Quante Caroline Parodi
nei poemi turistici di Luigino? Oggi gli inni al soffritto si
sprecano. Nel favoloso Rinascimento non si scrive di cibi per
evidente pudore sociale. Intorno alle corti gemono appetito i
derelitti italiani. Sui palcoscenici, non appena si cerca di far
vero, si consente alla fame di lanciare i suoi urli. Merlin Coccaio
canta in esametri maccheronici la gloria dei cuochi che preparano
banchetti di nozze. Tutto ciò che è sincero si rifa al ventre mai
sazio.
I francesi sono ricchi e
gloriosi (nel senso plautino di vantoni). Non avvertono pudori nel
celebrare il bien manger. E bisogna riconoscere che hanno
anche materia degna dei loro poemi. Io penso modestamente che il
Paese nel quale si mangia meglio al mondo sia la Danimarca, non è
tuttavia che in Francia si patisca a tavola. Ma da noi il dottor
Pellegrino Artusi strappa a un nesci del suo paese, Alfredo Panzini,
di cambiar titolo al suo manuale culinario; da "Via della
cucina" a "Via della latrina".
Il dottore tesse le lodi
del cavolo verzotto e altro ancora di adattissimo ai gusti di un cane
bracco. Strano come siano ostinatamente rurali le memorie
bio-storiche del nostro sangue. Sono intento a degustare l'ultima
vendemmia del mio amico Moro e con lui discuto su come "chiude"
il bicchiere: io così la penso e lui disapprova, contrasta, insulta.
Nella disputa entrano quattro Veneti, molto orgogliosi della loro
cucina:
«Sta' a vede' —
sussurro al Moro — che per prima cosa citano pasta e fagioli».

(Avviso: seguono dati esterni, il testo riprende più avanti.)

(** [stream.seekg(pos)] for an [int64_t]: there is no position below 0. *)
Definition stream_seekg_pos (pos : Z) (s : istream) : istream :=
  if 0 <=? pos then stream_seekg (Z.to_nat pos) s
  else
    let s1 := mkStream (stream_bytes s) (stream_pos s) false
                       (failbit s) (badbit s) (stream_gcount s) in
    if fail s1 then s1
    else mkStream (stream_bytes s) (stream_pos s) false true (badbit s)
                  (stream_gcount s).

(** The first statements of [load]: the size of the file, found by seeking
    to the end, and the stream cleared and rewound. *)
Definition load_file_size (iStream : istream) : Z * istream :=
  let s1 := stream_seekg_end iStream in
  let '(fileSize, s2) := stream_tellg s1 in
  let s3 := stream_clear s2 in
  (fileSize, stream_seekg 0 s3).

Inductive heif_reader_grow_status : Type :=
| heif_reader_grow_status_size_reached
| heif_reader_grow_status_timeout
| heif_reader_grow_status_size_beyond_eof.

(** [reader.get_position] *)
Definition reader_get_position (stream : istream) : Z * istream :=
  stream_tellg stream.

(** [reader.read]: the bytes stored in the buffer, and 0 or -1. *)
Definition reader_read (size : Z) (stream : istream)
    : (Z * list Byte.byte) * istream :=
  let '(data, s) := stream_read (Z.to_nat size) stream in
  ((if good s then 0 else -1, data), s).

(** [reader.seek] *)
Definition reader_seek (pos : Z) (stream : istream) : Z * istream :=
  let s := stream_seekg_pos pos stream in
  (if good s then 0 else -1, s).

(** [reader.wait_for_file_size] *)
Definition reader_wait_for_file_size (size target_size : Z)
    : heif_reader_grow_status :=
  if size <? target_size then heif_reader_grow_status_size_beyond_eof
  else heif_reader_grow_status_size_reached.

(** A call of libheif on the reader, and the number it gets back (the
    position, or 0 or -1). *)
Inductive reader_call : Type :=
| call_get_position
| call_read (size : Z)
| call_seek (pos : Z).

Definition reader_step (c : reader_call) (stream : istream) : Z * istream :=
  match c with
  | call_get_position => reader_get_position stream
  | call_read size =>
      let '(r, s) := reader_read size stream in (fst r, s)
  | call_seek pos => reader_seek pos stream
  end.

Fixpoint reader_steps (cs : list reader_call) (stream : istream)
    : list Z * istream :=
  match cs with
  | [] => ([], stream)
  | c :: rest =>
      let '(r, s) := reader_step c stream in
      let '(rs, s') := reader_steps rest s in
      (r :: rs, s')
  end.

(** ** Handles that differ in one answer *)

(** The handle with no ICC profile. *)
Definition without_profile (h : heif_image_handle) : heif_image_handle :=
  mkHandle (has_alpha_channel h) (is_premultiplied_alpha h)
           (get_width h) (get_height h) (decode_image h)
           0 (get_raw_color_profile h) (get_nclx_color_profile h)
           (get_auxiliary_type h).

(** The handle with another answer to [get_nclx_color_profile]. *)
Definition with_nclx (h : heif_image_handle)
    (nclx : heif_result heif_color_profile_nclx) : heif_image_handle :=
  mkHandle (has_alpha_channel h) (is_premultiplied_alpha h)
           (get_width h) (get_height h) (decode_image h)
           (get_raw_color_profile_size h) (get_raw_color_profile h) nclx
           (get_auxiliary_type h).

(** The transform [getCmsTransform] finds for a handle in [decodeImage]. *)
Definition found_transform (E : Collaborators) (h : heif_image_handle)
    : outcome (option cmsHTRANSFORM) :=
  fst (getCmsTransform E h (handle_numChannels h) (handle_premultiplied h) []).

(** The warnings of the auxiliary images libheif gives no handle or type
    for, in order. *)
Definition unavailable_warnings (auxs : list (heif_result heif_image_handle))
    : list event :=
  flat_map (fun aux => match aux_unavailable aux with
                       | Some warning => [LogWarning warning]
                       | None => []
                       end) auxs.

(** An auxiliary image the loop of [load] passes over: libheif gives no
    handle or no type for it, or the selector does not match its name. *)
Definition aux_skipped (E : Collaborators) (channelSelector : string)
    (num_aux : Z) (aux : heif_result heif_image_handle) : bool :=
  match aux with
  | heif_Error _ _ => true
  | heif_Ok auxImgHandle =>
      match get_auxiliary_type auxImgHandle with
      | heif_Error _ _ => true
      | heif_Ok auxType =>
          negb (matchesFuzzy E (auxLayerName auxType num_aux) channelSelector)
      end
  end.

(** A computation after which fusion has been invoked at least as often as
    before. *)
Definition counting {A : Type} (m : Task A) : Prop :=
  forall tr : list event, (fusions tr <= fusions (snd (m tr)))%nat.

(** Every channel has the given size and as many samples as pixels. *)
Definition channel_shaped (size : Vector2i) (c : Channel) : Prop :=
  channel_size c = size /\
  length (channel_data c) = (Z.to_nat (snd size) * Z.to_nat (fst size))%nat.

Module SampleStream.

(** Sixteen bytes: an [ftyp] box header and filler. *)
Definition bytes : list Byte.byte :=
  [Byte.x00; Byte.x00; Byte.x00; Byte.x18; Byte.x66; Byte.x74; Byte.x79;
   Byte.x70; Byte.x68; Byte.x65; Byte.x69; Byte.x63; Byte.x00; Byte.x00;
   Byte.x00; Byte.x00].

(** A fresh stream over them. *)
Definition fresh : istream := mkStream bytes 0 false false false 0.

(** libheif's check: an [ftyp] box of brand [heic]. *)
Definition check (header : list Byte.byte) (len : Z) : heif_filetype_result :=
  if list_eq_dec Byte.byte_eq_dec (firstn 8 (skipn 4 header))
       [Byte.x66; Byte.x74; Byte.x79; Byte.x70; Byte.x68; Byte.x65;
        Byte.x69; Byte.x63]
  then heif_filetype_yes_supported else heif_filetype_no.

End SampleStream.

Module SampleHandles.

(** A 2x1 RGB image whose ICC profile libheif cannot read. *)
Definition unreadable_profile : heif_image_handle :=
  mkHandle false false 2 1 (heif_Ok Sample.plane_2x1)
           3 (heif_Error (heif_error_other 5) "Invalid input")
           Sample.no_profile (heif_Ok None).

Neanche gliel'avessi suggerito: ma un po' tutti offendiamo il buon
senso parlando di cucina, mentendo cucina, deformando cucina. E tutti
inventano ricette infallibili. Sento Alfredo Valli dettarne una su un
certo risotto alla pavese. La signora sua cliente prende attentissime
note. Ed io non so resistere:
«Gentile signora, sono
pavese anch'io. Sa come va giudicato Alfredo? Come un professore di
italiano che dica: "Volete anche voi comporre l'Infinito?
Procuratevi quindici endecasillabi sciolti e disponeteli secondo che
l'orecchio consiglia... Ha capito, signora?».
I cuochi imbrogliano, gli
autori imbrogliano: uno non precisa i tempi, l'altro dimentica le
proporzioni delle vivande e dei condimenti, la forza del fuoco
durante la cottura, eccetera eccetera. Ma poiché da qualche tempo
abbiamo sconfitto la fame, rifiutandone clamorosamente l'eredità,
così anche noi dedichiamo poemi al soffritto, al pomodoro, all'olio,
alla cipolla, all'aglio, all'arrosto di codino, al cappello da prete,
alle tre busecche tre dei lombardi, alla torta pasqualina di sciu'
Baciccia, alla ribollita di Messer Dante.
Un serissimo storico
della gastronomia è Massimo Alberini, che io rispetto e ammiro.
Bene: recentemente ha pubblicato due ponderosissimi tomi sulla cucina
siciliana, che egli sostiene essere la migliore d'Italia. Io conosco
di laggiù i bucatini con le sarde al finocchio, esattamente come la
moglie franca del collega bravo ed emiliano conosce della cucina
lombarda il riso e prezzemolo.
Importante si ricordi che
nulla vi è di più inedito della carta stampata e che far gemere i
torchi con la gastronomia è più utile che sentire il prossimo
spasimare per la fame. Dunque, signora, se anche lei vuoi comporre
l'Infinito, si affretti a procurarsi quindici endecasillabi
sciolti della miglior qualità. Eccetera, eccetera.